A peak hour train can be an exercise in sardine-tin-simulation as every nose is forced into every other armpit. Buses perform the vehicular interpretation of the ‘Waiting for Godot’ play and never show up. Public transport is the nerve centre of any city, but oftentimes it’s a frayed one.
The intersection of public transport and humanity can also, sometimes, be a fraught one as throngs of people jostle past each other and apparently forget ever rule of manners they’ve ever learned.
The Japanese have it down to a fine art. They’re quiet. Considerate. Can sleep standing up.
Australians? We’re not quite there yet.
If somebody stands within 30cm (which is almost always) we bristle, yet others have been known to defend the right of their plush toys won after shows to take up entire seats.
It’s all a terrible game of rush-hour roulette.

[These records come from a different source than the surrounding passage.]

(** * Minesweeper (src/minesweeper/minesweeper.py): a shallow embedding

    The game keeps three numpy arrays of one shape: the mine map (0/1), the
    value map (-1 for a mine, else the number of adjacent mines) and the
    visibility map (0 hidden, 1 revealed, -1 flagged).  Arrays are modelled
    as lists of rows of [Z]; Python exceptions are modelled by [result].

    Part 1 holds the definitions, translated function by function from the
    source; Part 2 holds the lemmas and the theorems about them. *)

From Stdlib Require Import ZArith Lia String Ascii.
From Equations Require Import Equations.
From stdpp Require Import base relations list strings.

Open Scope Z_scope.

(* ===================================================================== *)
(** * Part 1: definitions *)
(* ===================================================================== *)

(** ** Python exceptions *)

Inductive exn := IndexError | ValueError | EOFError.

Inductive result (A : Type) :=
| Ok (a : A)
| Raise (e : exn).
Arguments Ok {A} a.
Arguments Raise {A} e.

Definition rbind {A B} (m : result A) (k : A -> result B) : result B :=
  match m with
  | Ok a => k a
  | Raise e => Raise e
  end.

Notation "x <~ m ;; k" := (rbind m (fun x => k))
  (at level 100, m at next level, right associativity).

(** ** Characters and strings *)

(** Strings are sequences of characters with code points below 256; the
    program only inspects letters, digits, signs and whitespace. *)

Definition chr (z : Z) : ascii := ascii_of_N (Z.to_N z).
Definition ord (c : ascii) : Z := Z.of_N (N_of_ascii c).

(** ** Coordinate codec: [int_to_letters], [letters_to_int] *)

(** The [while value > 0] loop of [int_to_letters]; [//] and [%] are
    Python's floor division and modulus, which agree with [Z.div] and
    [Z.modulo] for the positive divisor 26. *)
Equations? int_to_letters_loop (value : Z) (letter : string) : string
  by wf (Z.to_nat value) lt :=
  int_to_letters_loop value letter with Z_gt_dec value 0 := {
    | left _ =>
        int_to_letters_loop ((value - 1) / 26)
          (String (chr ((value - 1) mod 26 + 65)) letter);
    | right _ => letter }.
Proof.
  assert ((value - 1) / 26 < value) by (apply Z.div_lt_upper_bound; lia).
  lia.
Qed.

Definition int_to_letters (value : Z) : string :=
  int_to_letters_loop value "".

(** One round of the [for i in range(len(letters))] loop. *)
Definition letters_to_int_step (letters : string) (value : Z) (i : nat) : Z :=
  match String.get (String.length letters - i - 1) letters with
  | Some char =>
      if (65 <=? ord char) && (ord char <? 91)
      then value + (ord char - 64) * 26 ^ Z.of_nat i
      else if (97 <=? ord char) && (ord char <? 123)
      then value + (ord char - 96) * 26 ^ Z.of_nat i
      else value
  | None => value
  end.
(** X3: [mgos_upd_file_begin] never aborts and never touches the device;
    whatever it returns, it leaves the status message "Failed to update
    file".  It answers PROCESS exactly when the file name selects a part
    that is not done and whose flash region fails [verify_checksum]; then
    that part is the current part, both cursors are at its address, it
    carries the declared size of the file and it is still not done.  A
    file that selects no part changes nothing but the status message. *)
Theorem mgos_upd_file_begin_action (ctx ctx' : mgos_upd_ctx)
    (fi : mgos_upd_file_info) (w w' : world) (a : mgos_upd_file_action) :
  mgos_upd_file_begin ctx fi w = Some (a, ctx', w') ->
  w' = w /\
  a <> MGOS_UPDATER_ABORT /\
  status_msg ctx' = Some "Failed to update file"%string /\
  (a = MGOS_UPDATER_PROCESS_FILE <->
   exists p : part_ref,
     matching_part ctx fi = Some p /\
     pi_done (get_part ctx p) = 0 /\
     verify_checksum (hw w) (pi_addr (get_part ctx p)) (ufi_size fi)
       (fi_sha1_sum (pi_fi (get_part ctx p))) = Some (-1)) /\
  (a = MGOS_UPDATER_PROCESS_FILE ->
   forall p : part_ref,
     matching_part ctx fi = Some p ->
     current_part ctx' = Some p /\
     current_write_address ctx' = pi_addr (get_part ctx p) /\
     erased_till ctx' = pi_addr (get_part ctx p) /\
     fi_size (pi_fi (get_part ctx' p)) = ufi_size fi /\
     pi_done (get_part ctx' p) = 0) /\
  (matching_part ctx fi = None ->
   a = MGOS_UPDATER_SKIP_FILE /\
   ctx' = set_status_msg ctx "Failed to update file").
Proof.
  rewrite mgos_upd_file_begin_dispatch. cbv zeta.
  set (c0 := set_status_msg ctx "Failed to update file").
  destruct (matching_part ctx fi) as [p |] eqn:Hm.
  - rewrite prepare_to_write_cases. cbv zeta.
    assert (Hp0 : get_part c0 p = get_part ctx p) by (destruct p; reflexivity).
    rewrite Hp0.
    destruct (Z.eqb_spec (pi_done (get_part ctx p)) 0) as [Hd | Hd];
      simpl negb; cbv iota.
    + destruct (verify_checksum _ _ _ _) as [r |] eqn:Hv; [| discriminate].
      destruct (verify_checksum_range _ _ _ _ _ Hv) as [-> | ->]; simpl;
        intros [= <- <- <-];
        destruct (prepared_for_part c0 fi p)
          as (Hcp & Hcw & Het & Hst & _ & Hpart & _);
        rewrite Hp0 in *.
      * split; [reflexivity |]. split; [discriminate |].
        split; [destruct p; reflexivity |].
        split; [split; [discriminate |] |].
        { intros (q & [= <-] & _ & H). congruence. }
        split; [discriminate | discriminate].
      * split; [reflexivity |]. split; [discriminate |].
        split; [exact Hst |].
        split; [split; [intros _; exists p; auto | reflexivity] |].
        split; [| discriminate].
        intros _ q [= <-]. rewrite Hpart. simpl. auto.
    + intros [= <- <- <-].
      split; [reflexivity |]. split; [discriminate |].
      split; [reflexivity |].
      split; [split; [discriminate |] |].
      { intros (q & [= <-] & Hq & _). contradiction. }
      split; [discriminate | discriminate].
  - intros [= <- <- <-].
    split; [reflexivity |]. split; [discriminate |].
    split; [reflexivity |].
    split; [split; [discriminate | intros (q & [=] & _)] |].
    split; [discriminate | auto].
Qed.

According to news.com.au, passengers are willing to pay to escape the less desirable aspects of public transport:
“Public transport passengers are willing to pay as much as $4 on top of standard daily travel costs to avoid an over-crowded carriage, while most would pay an extra 25-per-cent for a premium service to guarantee seats and access to newspapers and Wi-Fi.
Asked how much more they would be willing to pay to avoid service delays, commuters said they would pay $1.15 for every minute, and an extra 66 cents per minute to avoid being late.

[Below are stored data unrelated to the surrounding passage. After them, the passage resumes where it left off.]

Lemma sumZ_visit_seqZ (N a n : Z) :
  0 ≤ a → 0 ≤ n →
  sumZ (visit (dataset N) <$> seqZ a n)
  = Z.max 0 (Z.min (a + n) N - a).
Proof.
  intros Ha Hn. rewrite <- (Z2Nat.id n) by done.
  induction (Z.to_nat n) as [|i IH].
  { change (seqZ a (Z.of_nat 0)) with (@nil Z). rewrite fmap_nil.
    change (sumZ []) with 0. lia. }
  rewrite seqZ_S, fmap_app, sumZ_app, IH.
  change (sumZ (visit (dataset N) <$> [a + Z.of_nat i]))
    with (visit (dataset N) (a + Z.of_nat i) + 0).
  rewrite visit_dataset. case_decide; lia.
Qed.

(** X8. Of the [2*N] values from [0] to [2*N-1] that the distribution of
    a run is built for, exactly [N] are keys of the dataset the driver
    builds for [N]: a visit of each of them in turn counts [N]. *)
Theorem half_of_range_present (N : Z) :
  0 ≤ N →
  sumZ (visit (dataset N) <$> seqZ 0 (2 * N - 1 + 1)) = N.
Proof.
  intros HN. rewrite sumZ_visit_seqZ by lia. lia.
Qed.

(** ** More on the timing engine *)

(** A clock that advances between any two readings. *)
Definition strictly_increasing (clock : nat → Z) : Prop :=
  ∀ n, clock n < clock (S n).

(** A candidate that returns and leaves the timer as it found it. *)
Definition leaves_timer_alone {A} (f : prog timer A) : Prop :=
  ∀ s, ∃ a, f s = Some (a, s).

(** A number of readings after which a clock that advances by a tick or
    more at each reading has advanced by 200 ms. *)
Definition readings_for_min_time (ticks_per_second : Z) : nat :=
  Z.to_nat (ticks_per_second / 5).

(** Trials made one after the other: each starts in the state in which
    the one before ended. *)
Fixpoint successive_trials {A} (clock : nat → Z) (ticks_per_second : Z)
    (f : prog timer A) (fuel : nat) (st : timer) (trs : list (trial A))
    (st' : timer) : Prop :=
  match trs with
  | [] => st' = st
  | tr :: trs' =>
      ∃ s, one_trial clock ticks_per_second f fuel st = Some (tr, s)
           ∧ successive_trials clock ticks_per_second f fuel s trs' st'
  end.

(** What the driver times in the round of a size [N]: first the one and
    then the other strategy, each bound to the dataset of the size. *)
Definition round_events (N : Z) : list driver_event :=
  [Timed 1 (dataset N) N; Timed 2 (dataset N) N].

(** The size a line of the output is for. *)
Definition line_size (l : line) : option Z :=
  match l with
  | Row N _ _ => Some N
  | _ => None
  end.

(** X9. The value the trials are reduced to does not depend on the order
    in which they were recorded: two arrangements of the same positive
    trial averages give the same double, although the sum of doubles
    depends on the order of its terms. *)
Theorem trimmed_mean_order_independent (trials1 trials2 : list float) :
  Forall positive_double trials1 →
  trials1 ≡ₚ trials2 →
  trimmed_mean trials1 = trimmed_mean trials2.
Proof.
  intros Hpos Hperm. unfold trimmed_mean.
  by rewrite (sort_of_permutation _ _ Hpos Hperm).
Qed.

What’s your public transport horror story? And what would you pay to see?
Top Comments
Number one hate on trains:
Crazy or mentally challenged people..
If they're not making a fuss, that's fine. I've seen ones though that say very very rude insults to passengers walking past, they scream, they babble on about nonsense at the top of their lungs.

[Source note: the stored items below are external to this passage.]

(** * pygameflow: the View / EventManager / Window composition model

    A shallow embedding of [pygameflow/event.py], [pygameflow/_time.py],
    [pygameflow/window_commands.py], [pygameflow/window.py] and
    [pygameflow/view.py].

    Python objects live in a store and are named by references, a [dict]
    whose iteration order is observable is an ordered association list, a
    [dict] that is only indexed is a finite map, and a function that may
    raise returns an [Outcome].  A [float] is the rational number it stands
    for: the code only divides by one and never compares two. *)

From stdpp Require Import gmap strings list fin_maps.
From Stdlib Require Import ZArith Lia QArith_base.

Open Scope Z_scope.
Open Scope string_scope.

(** ** Python values and callables *)

(** The values that travel through event payloads and handler arguments. *)
Inductive PyVal :=
| VNone
| VInt (n : Z)
| VStr (s : string)
| VTuple (l : list Z).

(** What a window is cleared with: [pygame.Color((r, g, b))] or a colour
    name such as ["black"]. *)
Inductive Color :=
| RGB (r g b : Z)
| Named (name : string).

(** The object a callable is bound to: a [Window] instance, a [View]
    instance, or nothing (a plain function, identified by a number). *)
Inductive Obj :=
| WindowObj (r : nat)
| ViewObj (r : nat)
| Function (id : nat).

(** A callable: [self.on_draw] is the method named ["on_draw"] bound to
    [self].  Two bound methods are equal in Python when they have the same
    [__self__] and the same underlying function. *)
Record Callback := { __self__ : Obj; __name__ : string }.

#[global] Instance PyVal_eq_dec : EqDecision PyVal.
Proof. solve_decision. Defined.
#[global] Instance Obj_eq_dec : EqDecision Obj.
Proof. solve_decision. Defined.
#[global] Instance Callback_eq_dec : EqDecision Callback.
Proof. solve_decision. Defined.

(** The exceptions the code raises or lets through; [PygameError] is
    [pygame.error]. *)
Inductive Exn :=
| RuntimeError (msg : string)
| TypeError
| AttributeError (attr : string)
| RecursionError
| SystemExit
| ZeroDivisionError
| OverflowError
| PygameError (msg : string)
| UserError (tag : nat).

(** ** pygame's event types

    The code uses the constants of [pygame.constants] only as dictionary
    keys, and [pygame.USEREVENT] as the base that custom types are offsets
    of.  The twelve constants that [Window] wires are distinct integers and
    so distinct constructors; [USEREVENT offset] is [pygame.USEREVENT +
    offset] and stands for every other type (the custom ones have a
    positive offset). *)
Inductive EventType :=
| QUIT | WINDOWFOCUSGAINED | WINDOWFOCUSLOST | KEYDOWN | KEYUP
| WINDOWLEAVE | WINDOWENTER | MOUSEMOTION | MOUSEBUTTONDOWN
| MOUSEBUTTONUP | MOUSEWHEEL | WINDOWRESIZED
| USEREVENT (offset : Z).

#[global] Instance EventType_eq_dec : EqDecision EventType.
Proof. solve_decision. Defined.

Definition EventType_code (ty : EventType) : nat + Z :=
  match ty with
  | QUIT => inl 0%nat | WINDOWFOCUSGAINED => inl 1%nat
  | WINDOWFOCUSLOST => inl 2%nat | KEYDOWN => inl 3%nat
  | KEYUP => inl 4%nat | WINDOWLEAVE => inl 5%nat
  | WINDOWENTER => inl 6%nat | MOUSEMOTION => inl 7%nat
  | MOUSEBUTTONDOWN => inl 8%nat | MOUSEBUTTONUP => inl 9%nat
  | MOUSEWHEEL => inl 10%nat | WINDOWRESIZED => inl 11%nat
  | USEREVENT z => inr z
  end.

Definition EventType_of_code (c : nat + Z) : EventType :=
  match c with
  | inl 0%nat => QUIT | inl 1%nat => WINDOWFOCUSGAINED
  | inl 2%nat => WINDOWFOCUSLOST | inl 3%nat => KEYDOWN
  | inl 4%nat => KEYUP | inl 5%nat => WINDOWLEAVE
  | inl 6%nat => WINDOWENTER | inl 7%nat => MOUSEMOTION
  | inl 8%nat => MOUSEBUTTONDOWN | inl 9%nat => MOUSEBUTTONUP
  | inl 10%nat => MOUSEWHEEL | inl _ => WINDOWRESIZED
  | inr z => USEREVENT z
  end.

#[global] Instance EventType_countable : Countable EventType.
Proof.
  apply (inj_countable' EventType_code EventType_of_code).
  intros []; reflexivity.
Defined.

(** The event types [Window.__register_events] wires. *)
Definition builtin_event_types : list EventType :=
  [QUIT; WINDOWFOCUSGAINED; WINDOWFOCUSLOST; KEYDOWN; KEYUP; WINDOWLEAVE;
   WINDOWENTER; MOUSEMOTION; MOUSEBUTTONDOWN; MOUSEBUTTONUP; MOUSEWHEEL;
   WINDOWRESIZED].

(** ** Ordered dictionaries keyed by strings

    A Python [dict] keeps insertion order: assigning to a key that is
    present replaces the value where it stands, a new key goes to the end. *)
Abbreviation dict V := (list (string * V)) (only parsing).

Section Dict.
Context {V : Type}.

Fixpoint dict_get (k : string) (d : dict V) : option V :=
  match d with
  | [] => None
  | (k', v') :: d' => if decide (k' = k) then Some v' else dict_get k d'
  end.

(** [d[k] = v] *)
Fixpoint dict_set (k : string) (v : V) (d : dict V) : dict V :=
  match d with
  | [] => [(k, v)]
  | (k', v') :: d' =>
      if decide (k' = k) then (k, v) :: d' else (k', v') :: dict_set k v d'
  end.

(** [d.pop(k, None)] *)
Fixpoint dict_pop (k : string) (d : dict V) : dict V :=
  match d with
  | [] => []
  | (k', v') :: d' =>
      if decide (k' = k) then d' else (k', v') :: dict_pop k d'
  end.

(** [d.values()] *)
Definition dict_values (d : dict V) : list V := d.*2.

(** Truthiness: a dict is true when it is not empty. *)
Definition dict_truthy (d : dict V) : bool :=
  match d with [] => false | _ => true end.

End Dict.

(** ** event.py: EventManager, without its dispatch loop *)

Module EventManager.

(** [self.event_handlers]: event type -> (callback name -> callback). *)
Record t := { event_handlers : gmap EventType (dict Callback) }.

(** [EventManager.__init__] *)
Definition __init__ : t := {| event_handlers := ∅ |}.

(** [dict.setdefault(key, default)]: the value now stored under [key] and
    the dict after the call. *)
Definition setdefault {V} (key : EventType) (default : V)
    (d : gmap EventType V) : V * gmap EventType V :=
  match d !! key with
  | Some v => (v, d)
  | None => (default, <[key := default]> d)
  end.

(** [add_event_handler]: [handlers] aliases the inner dict stored under
    [event_type], so the item assignment is written back there. *)
Definition add_event_handler (self : t) (event_type : EventType)
    (callback : Callback) : t :=
  let '(handlers, d) := setdefault event_type [] (event_handlers self) in
  {| event_handlers :=
       <[event_type := dict_set (__name__ callback) callback handlers]> d |}.

(** [remove_event_handler]: the walrus test is false for a missing event
    type and for an empty inner dict. *)
Definition remove_event_handler (self : t) (event_type : EventType)
    (callback : Callback) : t :=
  match event_handlers self !! event_type with
  | Some handlers =>
      if dict_truthy handlers
      then {| event_handlers :=
               <[event_type := dict_pop (__name__ callback) handlers]>
                 (event_handlers self) |}
      else self
  | None => self
  end.

(** The handler table of one event type as the dispatch loop reads it:
    [self.event_handlers.get(event.type)], where a missing entry and an
    empty dict both mean that nothing is called. *)
Definition handlers_of (self : t) (event_type : EventType) : dict Callback :=
  default [] (event_handlers self !! event_type).

(** A call of the mutation interface. *)
Inductive Op :=
| Add (event_type : EventType) (callback : Callback)
| Remove (event_type : EventType) (callback : Callback).

Definition step (self : t) (o : Op) : t :=
  match o with
  | Add ty c => add_event_handler self ty c
  | Remove ty c => remove_event_handler self ty c
  end.

Definition run_ops (ops : list Op) : t := foldl step __init__ ops.

End EventManager.

(** ** The registry as the specification words it

    Every event type has a set of named slots.  Adding a callback stores it
    under its declared name, overwriting a slot of the same name; removing
    deletes the slot of that name, and does nothing when there is none. *)
Module SpecRegistry.

Definition t : Type := EventType -> gmap string Callback.

Definition empty : t := fun _ => ∅.

Definition add_handler (r : t) (event_type : EventType) (callback : Callback) : t :=
  fun ty =>
    if decide (ty = event_type)
    then <[__name__ callback := callback]> (r ty)
    else r ty.

Definition remove_handler (r : t) (event_type : EventType) (callback : Callback) : t :=
  fun ty =>
    if decide (ty = event_type)
    then delete (__name__ callback) (r ty)
    else r ty.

I know they are mentally challenged and cannot help that but it is NEVER ok for people to feel unsafe or seriously threatened on public transport.... never, never ever.
My biggest PT horror story is when I was indecently assaulted on a bus, at 9pm on a Saturday night and the bus driver watched the whole thing, and ignored my pleas for help. The battle continued with the transit commission who told me that the bus driver didn't have to do anything (legally - and I get that), and that the transport commission themselves had no obligation to protect their passengers and that "security was tied up at that time so it just sucked for you that there was no one to help". Yes. "Dude". It sucked. I sucked a lot.
I'm quite lucky - as a nurse I always seem to just miss peak hours and I travel the opposite way so I never seem to be stuck over crowded trains. It's pretty quiet at 6:40am on the train...I have a massive aversion to buses now and will only catch them if there are no other options.
Or rather *it sucked, it sucked a lot.